Fazit: Ein kleines Handgriff mit großer Wirkung
Das Entlüften von Heizkörpern ist eine einfache, aber äußerst effektive Methode, um die Leistung Ihrer Heizungsanlage zu optimieren. Es hilft nicht nur, störende Geräusche zu beseitigen und für ein angenehmeres Wohnklima zu sorgen, sondern trägt auch zur Energieeinsparung bei und schützt Ihre Heizung vor Korrosion. Mit der richtigen Anleitung und dem passenden Werkzeug können Sie diese Aufgabe problemlos selbst erledigen. Denken Sie daran, den Wasserdruck nach dem Entlüften zu überprüfen und gegebenenfalls anzupassen. Bei anhaltenden Problemen oder Unsicherheiten ist es jedoch immer ratsam, einen qualifizierten Heizungsfachmann zu konsultieren. Eine gut funktionierende Heizung ist essenziell für Ihr Wohlbefinden, besonders in den kalten Monaten.
Key Takeaways
- Problem: Gluckernde Geräusche oder kalte Stellen an Heizkörpern deuten auf Luft im System hin.
- Lösung: Regelmäßiges Entlüften der Heizkörper mit einem Entlüftungsschlüssel.
- Vorbereitung: Heizung ausschalten und abkühlen lassen, Lappen und Gefäß bereitlegen.
- Vorgehen: Ventil vorsichtig öffnen, bis nur noch Wasser austritt, dann schließen.
- Nachbereitung: Heizungsdruck überprüfen und bei Bedarf Wasser nachfüllen.
- Vorteile: Bessere Wärmeabgabe, geringerer Energieverbrauch, Geräuschreduzierung, Schutz vor Korrosion.
- Wann: Vor Beginn der Heizperiode und bei Bedarf während des Betriebs.
- Fachmann: Bei anhaltenden Problemen oder Unsicherheiten.
FAQ
Was ist ein Entlüftungsventil?
Ein Entlüftungsventil ist ein kleines Ventil an einem Heizkörper, das dazu dient, eingeschlossene Luft aus dem Heizsystem abzulassen. Es hat typischerweise einen kleinen quadratischen Stift, auf den ein Entlüftungsschlüssel passt.
Wie oft sollte ich meine Heizkörper entlüften?
Es wird empfohlen, die Heizkörper mindestens einmal im Jahr, idealerweise vor Beginn der Heizperiode im Herbst, zu entlüften.
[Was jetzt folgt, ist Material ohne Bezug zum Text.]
(* ===== verification/Replica.v ===== *)
(** The follower, from [src/internal/replica/replica.go]: it streams a primary's
    log into its own log and its own books, under the primary's positions.

    [apply] and what surrounds it need only a log writer, so they are written
    against [WalOps]; [openSymbol] recovers a directory and opens its writer. Each
    symbol has one goroutine feeding it, under its own lock, so a call of [apply]
    is one step. *)

From Stdlib Require Import ZArith Lia.
From stdpp Require Import base gmap list strings.
From S2P Require Import Prelude Types Book WalRecord Bytes WalFormat SegNames Wal Status Messages.

Open Scope Z_scope.

(** [symbolState], without its lock. *)
Record symbolState (W : Type) := mkSymbolState {
  st_book : Book;
  st_wal : W;
  st_position : Z;
  st_positionTS : Z
}.
Arguments mkSymbolState {W}.
Arguments st_book {W}.
Arguments st_wal {W}.
Arguments st_position {W}.
Arguments st_positionTS {W}.

Section Apply.
Context {W : Type} `{!WalOps W}.
Context (now : Z -> Z).

Definition set_wal (w : W) (st : symbolState W) : symbolState W :=
  mkSymbolState (st_book st) w (st_position st) (st_positionTS st).

(** The append loop, which returns at the first failure. *)
Fixpoint append_all (recs : list WalRecord) (w : W) : W * option oms_error :=
  match recs with
  | [] => (w, None)
  | rec :: recs =>
      match wal_Append rec w with
      | (w, Some e) => (w, Some e)
      | (w, None) => append_all recs w
      end
  end.

(** The loop over the book, once the batch is durable. *)
Fixpoint apply_all (recs : list WalRecord) (st : symbolState W) : outcome (symbolState W) :=
  match recs with
  | [] => Ok st
  | rec :: recs =>
      b ← Apply now rec (st_book st);
      apply_all recs (mkSymbolState b (st_wal st) (w_Seq rec) (w_TS rec))
  end.

Definition fresh_records (position : Z) (records : list WalRecord) : list WalRecord :=
  filter (fun rec => position < w_Seq rec) records.

(** [symbolState.apply]. *)
Definition apply (records : list WalRecord) (st : symbolState W) : outcome (symbolState W * option oms_error) :=
  let fresh := fresh_records (st_position st) records in
  match fresh with
  | [] => Ok (st, None)
  | _ =>
      match append_all fresh (st_wal st) with
      | (w, Some e) => Ok (set_wal w st, Some e)
      | (w, None) =>
          match wal_Sync w with
          | (w, Some e) => Ok (set_wal w st, Some e)
          | (w, None) => st ← apply_all fresh (set_wal w st); Ok (st, None)
          end
      end
  end.

(** Decoding one message's records. *)
Fixpoint decode_all (msgs : list WALRecordPB) : Prelude.result wire_error (list WalRecord) :=
  match msgs with
  | [] => Good []
  | m :: msgs => rec ← RecordFromPB m; recs ← decode_all msgs; Good (rec :: recs)
  end.

(** Why a session ended: a record that does not decode, a log that does not take
    the batch, or the stream's own status. *)
Inductive session_end := DecodeError (e : wire_error) | ApplyError (e : oms_error) | StreamError (status : option grpc_code).

(** [streamOnce]: the batches received until the stream ends with [last]. *)
Fixpoint streamOnce (batches : list (list WALRecordPB)) (last : option grpc_code) (st : symbolState W)
    : outcome (symbolState W * session_end) :=
  match batches with
  | [] => Ok (st, StreamError last)
  | batch :: batches =>
      match decode_all batch with
      | Fails e => Ok (st, DecodeError e)
      | Good records =>
          '(st, e) ← apply records st;
          match e with
          | Some e => Ok (st, ApplyError e)
          | None => streamOnce batches last st
          end
      end
  end.

(** [currentPosition] is what a session asks the primary for. *)
Definition currentPosition (st : symbolState W) : Z := st_position st.

(** [followSymbol]'s loop: sessions follow one another, each of them what the
    primary sends for the position asked, until a damaged log or the context
    stops it. *)
Fixpoint followSymbol (sessions : list (Z -> list (list WALRecordPB) * option grpc_code)) (st : symbolState W)
    : outcome (symbolState W) :=
  match sessions with
  | [] => Ok st
  | session :: sessions =>
      let '(batches, last) := session (currentPosition st) in
      '(st, e) ← streamOnce batches last st;
      match e with
      | StreamError (Some DataLoss) => Ok st
      | _ => followSymbol sessions st
      end
  end.

(** [currentProgress], as [reportProgress] sends it. *)
Definition currentProgress (st : symbolState W) : Z * Z := (st_position st, UnixNano (st_positionTS st)).
End Apply.

(** [Replica]: the symbols it follows, and the directories under its own root. *)
Record Replica := mkReplica {
  rp_symbols : gmap string (symbolState Writer);
  rp_disk : gmap string Dir
}.

Definition New (disk : gmap string Dir) : Replica := mkReplica ∅ disk.
Definition replica_dir (symbol : string) (r : Replica) : Dir := default (mkDir ∅ []) (rp_disk r !! symbol).

(** [openSymbol]; Go's zero time is the position's time until a record is applied. *)
Definition openSymbol `{PayloadCodec} (now : Z -> Z) (symbol : string) (r : Replica)
    : outcome (Replica * Prelude.result oms_error (symbolState Writer)) :=
  match rp_symbols r !! symbol with
  | Some st => Ok (r, Good st)
  | None =>
      '(book, position, e) ← Recover now (replica_dir symbol r) NewBook 0;
      match e with
      | Some e => Ok (r, Fails e)
      | None =>
          match OpenWriter (replica_dir symbol r) with
          | (d, Fails e) => Ok (mkReplica (rp_symbols r) (<[symbol := d]> (rp_disk r)), Fails e)
          | (d, Good w) =>
              let st := mkSymbolState book w position zeroTime in
              Ok (mkReplica (<[symbol := st]> (rp_symbols r)) (<[symbol := d]> (rp_disk r)), Good st)
          end
      end
  end.

(** [Snapshot], [Position], [RestingCount] and [Symbols]. *)
Definition replica_Snapshot (symbol : string) (r : Replica)
    : outcome (option (list depthLevel * list depthLevel)) :=
  match rp_symbols r !! symbol with
  | None => Ok None
  | Some st => s ← Snapshot (st_book st); Ok (Some s)
  end.
Definition replica_Position (symbol : string) (r : Replica) : Z :=
  match rp_symbols r !! symbol with Some st => st_position st | None => 0 end.
Definition replica_RestingCount (symbol : string) (r : Replica) : nat :=
  match rp_symbols r !! symbol with Some st => RestingCount (st_book st) | None => 0%nat end.
Definition replica_Symbols (r : Replica) : list string := (map_to_list (rp_symbols r)).*1.

(** [Close]: every log is synced and closed, and every failure kept. *)
Fixpoint close_logs (open : list (string * symbolState Writer)) (dk : gmap string Dir)
    : outcome (gmap string Dir * list (string * oms_error)) :=
  match open with
  | [] => Ok (dk, [])
  | (symbol, st) :: open =>
      '(w, e) ← Close (st_wal st);
      '(dk, errs) ← close_logs open (<[symbol := wr_dir w]> dk);
      Ok (dk, match e with Some e => (symbol, e) :: errs | None => errs end)
  end.
Definition replica_Close (r : Replica) : outcome (Replica * list (string * oms_error)) :=
  '(dk, errs) ← close_logs (map_to_list (rp_symbols r)) (rp_disk r);
  Ok (mkReplica ∅ dk, errs).

(** * Discovery *)

(** The loop of [Run] over one answer of [discover]: what runs, and what is started. *)
Fixpoint start_streams (listed : list string) (running : gset string) : gset string * list string :=
  match listed with
  | [] => (running, [])
  | symbol :: listed =>
      if decide (symbol ∈ running) then start_streams listed running
      else let '(running, started) := start_streams listed ({[symbol]} ∪ running) in
           (running, symbol :: started)
  end.

(** [Run]: one answer per refresh, [None] when the primary could not be asked. *)
Fixpoint replica_Run (answers : list (option (list string))) (running : gset string) : gset string * list string :=
  match answers with
  | [] => (running, [])
  | answer :: answers =>
      let '(running, started) := start_streams (default [] answer) running in
      let '(running, later) := replica_Run answers running in
      (running, started ++ later)
  end.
Wenn Sie jedoch feststellen, dass Heizkörper nicht richtig warm werden oder Geräusche machen, sollten Sie sie sofort entlüften, unabhängig von der Jahreszeit.
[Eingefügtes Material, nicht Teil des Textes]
(* ===== verification/LogGrow.v ===== *)
(** A log as others see it while it is being written.

    [bytes_grow] is what every system call of the writer does to the files a reader may
    have open: none disappears and none loses a byte. From it, what the directory of a
    healthy writer shows after an operation has [grown] out of what it showed before,
    buffered and unsynced bytes included. *)

From Stdlib Require Import ZArith Lia.
From stdpp Require Import base gmap list strings sorting.
From S2P Require Import Prelude Types Book WalRecord Bytes WalFormat WalRead SegNames Wal WalDir WalInv WalLaw WalStep WalRecover.
From S2P Require Import BookProps Accounts Sequencer SeqFacts SeqProps WalProps Tail TailFacts TailProps.
From S2P Require Import Messages BookTime Replica ReplicaFacts ReplicaProps.

Open Scope Z_scope.

#[local] Arguments content : simpl never.

(** * Bytes only grow *)

Definition bytes_grow (d d' : Dir) : Prop := forall name f, files d !! name = Some f ->
  exists f', files d' !! name = Some f' /\ f_bytes f `prefix_of` f_bytes f'.

#[global] Instance bytes_grow_preorder : PreOrder bytes_grow.
Proof.
  split; [by intros d name f Hf; exists f|]. intros d1 d2 d3 H12 H23 name f Hf.
  destruct (H12 name f Hf) as (f2 & Hf2 & Hp). destruct (H23 name f2 Hf2) as (f3 & Hf3 & Hp'). exists f3. split; [done|by etransitivity].
Qed.

Lemma grow_files d d' : files d' = files d -> bytes_grow d d'.
Proof. intros E name f Hf. exists f. by rewrite E. Qed.

Lemma grow_set name f d d' : f_bytes (file_at name d) `prefix_of` f_bytes f -> files d' = <[name := f]> (files d) -> bytes_grow d d'.
Proof.
  intros Hp E n g Hg. rewrite E. destruct (decide (n = name)) as [->|Hne].
  - exists f. rewrite lookup_insert_eq. split; [done|]. unfold file_at in Hp. by rewrite Hg in Hp.
  - exists g. by rewrite lookup_insert_ne by done.
Qed.

(** System calls on an open file, and on none. *)
Lemma grow_write name p d d' n e : sys_write name p d = (d', n, e) -> bytes_grow d d'.
Proof.
  unfold sys_write, sys_next. destruct (default SysOk _); intros [= <- _ _];
    (eapply grow_set; [|reflexivity]); unfold f_bytes, file_at; cbn; rewrite app_assoc; by apply prefix_app_r.
Qed.

Lemma grow_fsync name d d' e : sys_fsync name d = (d', e) -> bytes_grow d d'.
Proof.
  unfold sys_fsync, sys_next. destruct (default SysOk _) as [|n]; intros [= <- _]; (eapply grow_set; [|reflexivity]);
    unfold f_bytes, file_at; cbn; [by rewrite app_nil_r|]. by rewrite <- app_assoc, take_drop.
Qed.

Lemma grow_touch d d' e : sys_touch d = (d', e) -> bytes_grow d d'.
Proof. intros Ht. apply grow_files. by eapply sys_touch_files. Qed.

Lemma grow_syncDir d d' e : syncDir d = (d', e) -> bytes_grow d d'.
Proof.
  unfold syncDir. destruct (sys_touch d) as [d1 e1] eqn:Ht. pose proof (grow_touch _ _ _ Ht) as H1.
  destruct e1 as [e1|]; [by intros [= <- _]|]. unfold sys_next. destruct (default SysOk _); intros [= <- _]; [|done].
  etransitivity; [exact H1|]. intros name f Hf. exists (mkFile (f_synced f) (f_unsynced f) true). cbn. by rewrite lookup_fmap, Hf.
Qed.

(** The buffered writer. *)
Lemma grow_Flush name bw d bw' d' e : bw_Flush name bw d = (bw', d', e) -> bytes_grow d d'.
Proof.
  unfold bw_Flush. destruct (bw_err bw); [by intros [=]; subst|]. case_bool_decide; [by intros [=]; subst|].
  destruct (sys_write name (bw_buf bw) d) as [[d1 n] [e1|]] eqn:Hw; intros [= _ <- _]; by eapply grow_write.
Qed.

Lemma grow_Write fuel name : forall p bw d bw' d' e, bw_Write fuel name p bw d = Ok (bw', d', e) -> bytes_grow d d'.
Proof.
  induction fuel as [|fuel IH]; intros p bw d bw' d' e; cbn [bw_Write];
    (destruct (bw_err bw); [by intros [=]; subst|]); (destruct (_ <=? _)%nat; [by intros [=]; subst|]); [done|].
  case_bool_decide.
  - destruct (sys_write name p d) as [[d1 n] e1] eqn:Hw. intros Hr. etransitivity; [by eapply grow_write|by eapply IH].
  - destruct (bw_Flush name _ d) as [[bw1 d1] e1] eqn:Hf. intros Hr. etransitivity; [by eapply grow_Flush|by eapply IH].
Qed.

Lemma grow_wr_write p w w' e : wr_write p w = Ok (w', e) -> bytes_grow (wr_dir w) (wr_dir w').
Proof.
  unfold wr_write. destruct (wr_f w) as [[name bw]|]; [|done]. cbn [deref mbind outcome_bind].
  destruct (bw_Write _ _ _ _ _) as [[[bw1 d1] e1]| |] eqn:Hw; [|done..]. intros [= <- _]. by eapply grow_Write.
Qed.

Lemma grow_wr_flush w w' e : wr_flush w = Ok (w', e) -> bytes_grow (wr_dir w) (wr_dir w').
Proof.
  unfold wr_flush. destruct (wr_f w) as [[name bw]|]; [|done]. cbn [deref mbind outcome_bind].
  destruct (bw_Flush _ _ _) as [[bw1 d1] e1] eqn:Hw. intros [= <- _]. by eapply grow_Flush.
Qed.

Lemma grow_wr_fsync w w' e : wr_fsync w = Ok (w', e) -> bytes_grow (wr_dir w) (wr_dir w').
Proof.
  unfold wr_fsync. destruct (wr_f w) as [[name bw]|]; [|done]. cbn [deref mbind outcome_bind].
  destruct (sys_fsync _ _) as [d1 e1] eqn:Hw. intros [= <- _]. by eapply grow_fsync.
Qed.

(** Statements that return early. *)
Lemma grow_and_then (m : outcome (Writer * option oms_error)) k (w w' : Writer) e : and_then m k = Ok (w', e) ->
  (forall w1 e1, m = Ok (w1, e1) -> bytes_grow (wr_dir w) (wr_dir w1)) ->
  (forall w1, m = Ok (w1, None) -> k w1 = Ok (w', e) -> bytes_grow (wr_dir w1) (wr_dir w')) -> bytes_grow (wr_dir w) (wr_dir w').
Proof.
  unfold and_then. destruct m as [[w1 e1]| |]; cbn [mbind outcome_bind]; [|done..]. intros Hr H1 H2. specialize (H1 w1 e1 eq_refl).
  destruct e1 as [e1|]; [by injection Hr as <- _|]. etransitivity; [exact H1|by apply H2].
Qed.

Lemma grow_Sync w w' e : Sync w = Ok (w', e) -> bytes_grow (wr_dir w) (wr_dir w').
Proof.
  intros Hs. eapply grow_and_then; [exact Hs|intros; by eapply grow_wr_flush|intros; by eapply grow_wr_fsync].
Qed.

Lemma grow_Close w w' e : Close w = Ok (w', e) -> bytes_grow (wr_dir w) (wr_dir w').
Proof.
  unfold Close. destruct (wr_f w); [|by intros [= <- _]]. destruct (Sync w) as [[w1 e1]| |] eqn:Hs; cbn [mbind outcome_bind]; [|done..].
  destruct (sys_touch (wr_dir w1)) as [d2 e2] eqn:Ht. intros [= <- _]. etransitivity; [by eapply grow_Sync|by eapply grow_touch].
Qed.

(** A new segment has a name of its own. *)
Lemma grow_openSegment n w w' e : files (wr_dir w) !! segment_name n = None -> openSegment n w = (w', e) ->
  bytes_grow (wr_dir w) (wr_dir w').
Proof.
  intros Hn. unfold openSegment. destruct (sys_create _ _) as [d1 e1] eqn:Hc.
  assert (H1 : bytes_grow (wr_dir w) d1).
  { unfold sys_create, sys_next in Hc. destruct (default SysOk _); injection Hc as <- _; [|by apply grow_files].
    eapply grow_set; [|reflexivity]. unfold file_at. by rewrite Hn. }
  destruct e1 as [e1|]; [by intros [= <- _]|].
  destruct (sys_write _ _ d1) as [[d2 k] e2] eqn:Hw. pose proof (grow_write _ _ _ _ _ _ Hw) as H2.
  assert (Hfail : forall d, bytes_grow (wr_dir w) d -> bytes_grow (wr_dir w) (sys_touch d).1).
  { intros d Hd. etransitivity; [exact Hd|]. destruct (sys_touch d) eqn:Ht. by eapply grow_touch. }
  destruct e2 as [e2|]; [intros [= <- _]; apply Hfail; by etransitivity|].
  destruct (sys_fsync _ d2) as [d3 e3] eqn:Hf. pose proof (grow_fsync _ _ _ _ Hf) as H3.
  destruct e3 as [e3|]; [intros [= <- _]; apply Hfail; by do 2 (etransitivity; [|done])|].
  destruct (syncDir d3) as [d4 e4] eqn:Hs. pose proof (grow_syncDir _ _ _ Hs) as H4.
  destruct e4 as [e4|]; intros [= <- _]; [apply Hfail|cbn [wr_dir]]; by do 3 (etransitivity; [|done]).
Qed.

Section Writing.
Context `{CodecLaws}.

Lemma grow_rotate closed sg w q w' e : healthy_as closed sg w -> sg_recs sg <> [] -> q = lastSeq w + 1 -> in64 q ->
  rotate q w = Ok (w', e) -> bytes_grow (wr_dir w) (wr_dir w').
Proof.
  intros Hw Hne Hq Hi Hr. pose proof (healthy_names _ _ _ Hw) as Hn.
  destruct (healthy_names_next closed sg w q Hw Hne Hq Hi) as [Hord Hnm].
  destruct (hw_file _ _ _ Hw) as (bw & Hf & He & (s & u & Hfs & Hs0 & Hb & Hd)).
  assert (Hwr : writing (closed_files closed) (sg_first sg) s (content sg) None w)
    by (exists bw; split_and!; try done; exists s, u; by split_and!).
  destruct (Close_spec _ _ Hn s (content sg) w Hwr) as (w1 & e1 & Hcl & _ & _ & _ & Hok1).
  eapply grow_and_then; [exact Hr|intros; by eapply grow_Close|]. cbv beta. intros w2 Hc2 Ho. rewrite Hcl in Hc2. injection Hc2 as <- ->.
  destruct (openSegment q w1) as [w3 e3] eqn:Eo. injection Ho as <- <-. eapply grow_openSegment; [|exact Eo].
  rewrite (Hok1 eq_refl), <- closed_files_snoc. apply names_fresh. rewrite closed_files_fst. rewrite fmap_app in Hnm.
  pose proof (marks_names _ Hord) as Hsn. rewrite fmap_app in Hsn. by split.
Qed.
Was passiert, wenn ich meine Heizkörper nicht entlüfte?
Wenn Sie Ihre Heizkörper nicht entlüften, kann sich Luft im System ansammeln. Dies führt zu ineffizienter Heizleistung, höheren Energiekosten, störenden Geräuschen (Gluckern, Blubbern) und kann langfristig zu Korrosion und Schäden am Heizsystem führen.
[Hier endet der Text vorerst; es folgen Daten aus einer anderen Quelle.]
(* ===== verification/LedgerRead.v ===== *)
(** Reading the journal back.

    A sum over the rows of a journal is a sum over its trades, so that the queries
    of [ledger.go] come down to what one trade's four legs contribute. *)

From Stdlib Require Import ZArith Lia.
From stdpp Require Import base gmap list strings.
From S2P Require Import Prelude Types Accounts AccountsInv Ledger LedgerFacts.

Open Scope Z_scope.

(** What a row adds to debits minus credits over the rows of [P]. *)
Definition signed (P : leg -> bool) (row : leg * Z) : Z :=
  if P row.1 then match leg_direction row.1 with DirectionDebit => row.2 | DirectionCredit => - row.2 end else 0.

Lemma net_signed P j : net P j = sumZ (signed P) (map_to_list j).
Proof.
  unfold net, sum_rows, map_sum. rewrite <- sumZ_sub. apply sumZ_ext. intros [l a] _.
  unfold signed. simpl. destruct (P l), (leg_direction l); simpl; lia.
Qed.

Lemma net_trades U T j P : holds_trades U T j -> net P j = sumZ (fun t => sumZ (signed P) (legs t)) T.
Proof. intros Hj. rewrite net_signed, (ht_rows _ _ _ Hj). by autorewrite with sums. Qed.

Lemma legs_cash t ac : settleable t -> sumZ (signed (cash_rows ac)) (legs t) = cash_flow ac t.
Proof.
  intros Ht. unfold cash_flow. destruct (settleable_value t Ht) as (_ & -> & _).
  unfold signed, cash_rows, legs, queueEntry. simpl.
  unfold leg_account, leg_asset, leg_direction. simpl.
  destruct (decide (Seller t = ac)) as [Hs|Hs], (decide (Buyer t = ac)) as [Hb|Hb];
    rewrite ?(bool_decide_true (Seller t = ac)), ?(bool_decide_true (Buyer t = ac)) by done;
    rewrite ?(bool_decide_false (Seller t = ac)), ?(bool_decide_false (Buyer t = ac)) by done; simpl; lia.
Qed.

Lemma legs_shares t ac sy : settleable t -> sumZ (signed (position_rows ac sy)) (legs t) = share_flow ac sy t.
Proof.
  intros Ht. unfold share_flow. destruct (settleable_value t Ht) as (_ & -> & _).
  unfold signed, position_rows, legs, queueEntry. simpl.
  unfold leg_account, leg_asset, leg_direction, leg_symbol. simpl.
  destruct (decide (t_Symbol t = sy)) as [Hy|Hy];
    [rewrite (bool_decide_true (t_Symbol t = sy)) by done|rewrite (bool_decide_false (t_Symbol t = sy)) by done];
  destruct (decide (Seller t = ac)) as [Hs|Hs], (decide (Buyer t = ac)) as [Hb|Hb];
    rewrite ?(bool_decide_true (Seller t = ac)), ?(bool_decide_true (Buyer t = ac)) by done;
    rewrite ?(bool_decide_false (Seller t = ac)), ?(bool_decide_false (Buyer t = ac)) by done;
    repeat case_decide; simpl; first [lia | tauto].
Qed.

(** The sums of the queries are the flows of the trades. *)
Lemma net_flows U T j : Forall settleable U -> holds_trades U T j ->
  (forall ac, net (cash_rows ac) j = sumZ (cash_flow ac) T) /\
  (forall ac sy, net (position_rows ac sy) j = sumZ (share_flow ac sy) T).
Proof.
  intros Hs HT. assert (HsT : forall t, t ∈ T -> settleable t)
    by (rewrite Forall_forall in Hs; intros t Ht; by apply Hs, (ht_from _ _ _ HT)).
  split; intros; rewrite (net_trades U T j _ HT); apply sumZ_ext; intros t Ht; [by apply legs_cash, HsT|by apply legs_shares, HsT].
Qed.

(** Each trade's debits are its credits, asset by asset. *)
Lemma legs_movement t m : settleable t -> sumZ (signed (in_movement m)) (legs t) = 0.
Proof.
  intros Ht. unfold signed, in_movement, legs, queueEntry. simpl. unfold movement_of, leg_symbol, leg_trade, leg_asset, leg_direction.
  simpl. repeat case_bool_decide; simpl; first [lia | congruence].
Qed.

(** The rows of one trade. *)
Lemma legs_count t k :
  sumZ (fun row : leg * Z => if decide (leg_symbol row.1 = k.1 /\ leg_trade row.1 = k.2) then 1 else 0) (legs t)
    = if decide (trade_key t = k) then 4 else 0.
Proof.
  destruct k as [sy n]. rewrite (sumZ_ext _ (fun _ => if decide (trade_key t = (sy, n)) then 1 else 0)).
  - simpl. case_decide; lia.
  - intros row Hr. destruct (leg_identity t row Hr) as [-> ->]. unfold trade_key. simpl.
    repeat case_decide; try done; naive_solver.
Qed.

(** * [Balances] *)

(** What the groups of [gs] bring an account. *)
Definition group_net (Q : group -> bool) (j : Journal) (gs : list group) : Z :=
  sumZ (fun g => if Q g then net (in_group g) j else 0) gs.

(** Every row is in exactly one group. *)
Lemma group_net_all Q j : group_net Q j (groups j) = net (fun l => Q (group_of l)) j.
Proof.
  unfold group_net. rewrite net_signed.
  rewrite (sumZ_ext _ (fun g => sumZ (fun row => if decide (g = group_of row.1) then signed (fun l => Q (group_of l)) row else 0) (map_to_list j))).
  - rewrite sumZ_swap. apply sumZ_ext. intros row Hr.
    rewrite (sumZ_once (fun g => g)) by (rewrite list_fmap_id; apply NoDup_remove_dups).
    rewrite decide_True; [done|]. rewrite list_fmap_id. apply elem_of_remove_dups.
    by apply list_elem_of_fmap_2, list_elem_of_fmap_2.
  - intros g _. rewrite net_signed. destruct (Q g) eqn:Hq.
    + apply sumZ_ext. intros row _. unfold signed, in_group. destruct (decide (g = group_of row.1)) as [->|Hne].
      * by rewrite bool_decide_true, Hq.
      * by rewrite bool_decide_false.
    + symmetry. apply sumZ_zero. intros row _. destruct (decide (g = group_of row.1)) as [->|]; [|done].
      unfold signed. by rewrite Hq.
Qed.

Definition cash_group (ac : string) (g : group) : bool := bool_decide (g.1.1 = ac) && bool_decide (g.1.2 = AssetCash).
Definition position_group (ac sy : string) (g : group) : bool :=
  bool_decide (g.1.1 = ac) && bool_decide (g.1.2 = AssetPosition) && bool_decide (g.2 = sy).

Lemma balance_row_reads g v c p :
  let '(c', p') := balance_row g v (c, p) in
  (forall ac, eq64 (zlookup c' ac) (zlookup c ac + if cash_group ac g then v else 0)) /\
  (forall ac sy, eq64 (zlookup2 p' ac sy) (zlookup2 p ac sy + if position_group ac sy g then v else 0)).
Proof.
  destruct g as [[account []] symbol]; unfold balance_row, cash_group, position_group; simpl; split; intros.
  all: rewrite ?zlookup_zadd64, ?zlookup2_add64; repeat case_bool_decide; repeat case_decide; simpl;
    first [tauto | apply eq64_of_eq; lia].
Qed.

Lemma balance_rows_reads j gs : forall c p c' p', balance_rows gs j (c, p) = Good (c', p') ->
  (forall ac, eq64 (zlookup c' ac) (zlookup c ac + group_net (cash_group ac) j gs)) /\
  (forall ac sy, eq64 (zlookup2 p' ac sy) (zlookup2 p ac sy + group_net (position_group ac sy) j gs)).
Proof.
  induction gs as [|g gs IH]; intros c p c' p' H; cbn [balance_rows] in H.
  - injection H as <- <-. unfold group_net. simpl. split; intros; apply eq64_of_eq; lia.
  - unfold scan in H. case_decide; [|done]. cbn [mbind result_bind] in H.
    pose proof (balance_row_reads g (net (in_group g) j) c p) as Hr.
    destruct (balance_row g (net (in_group g) j) (c, p)) as [c1 p1]. destruct Hr as [Hc Hp].
    destruct (IH _ _ _ _ H) as [Hc' Hp']. unfold group_net in *. simpl. split; intros.
    + rewrite Hc', Hc. apply eq64_of_eq. lia.
    + rewrite Hp', Hp. apply eq64_of_eq. lia.
Qed.

Lemma Balances_reads j c p : Balances j = Good (c, p) ->
  (forall ac, eq64 (zlookup c ac) (net (cash_rows ac) j)) /\
  (forall ac sy, eq64 (zlookup2 p ac sy) (net (position_rows ac sy) j)).
Proof.
  intros H. destruct (balance_rows_reads j _ _ _ _ _ H) as [Hc Hp]. split; intros.
  - rewrite Hc, group_net_all. apply eq64_of_eq. done.
  - rewrite Hp, group_net_all. apply eq64_of_eq. done.
Qed.

(** It answers whenever no group's net overflows an [int64]. *)
Lemma balance_rows_Good j gs : (forall g, g ∈ gs -> in64 (net (in_group g) j)) ->
  forall acc, exists r, balance_rows gs j acc = Good r.
Proof.
  induction gs as [|g gs IH]; intros H acc; cbn [balance_rows]; [by eexists|].
  unfold scan. rewrite decide_True by (apply H; left). cbn [mbind result_bind].
  apply IH. intros g' Hg. apply H. by right.
Qed.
Kann ich meine Heizkörper auch ohne Entlüftungsschlüssel entlüften?
Manchmal ist es möglich, ein Entlüftungsventil mit einer passenden Zange oder einem kleinen Schraubenschlüssel zu öffnen, wenn es einen Schlitz hat. Allerdings ist ein spezieller Entlüftungsschlüssel die sicherste und schonendste Methode, um das Ventil nicht zu beschädigen.
Was bedeutet es, wenn der Wasserdruck meiner Heizung zu niedrig ist?
Ein zu niedriger Wasserdruck in Ihrer Heizungsanlage (oft unter 1 Bar) bedeutet, dass möglicherweise nicht genügend Wasser im System ist. Dies kann dazu führen, dass Luft ins System gesaugt wird, was wiederum zu den Problemen führt, die das Entlüften beheben soll. Sie müssen Wasser nachfüllen, um den Druck zu erhöhen.
Muss ich nach dem Entlüften den Heizungsbauer rufen?
Nicht unbedingt. Wenn das Entlüften das Problem behoben hat und der Wasserdruck korrekt eingestellt ist, ist kein Heizungsbauer erforderlich. Wenn die Heizkörper jedoch weiterhin Probleme bereiten oder Sie unsicher bezüglich des Wasserdrucks oder anderer Aspekte sind, ist es ratsam, einen Fachmann zu kontaktieren.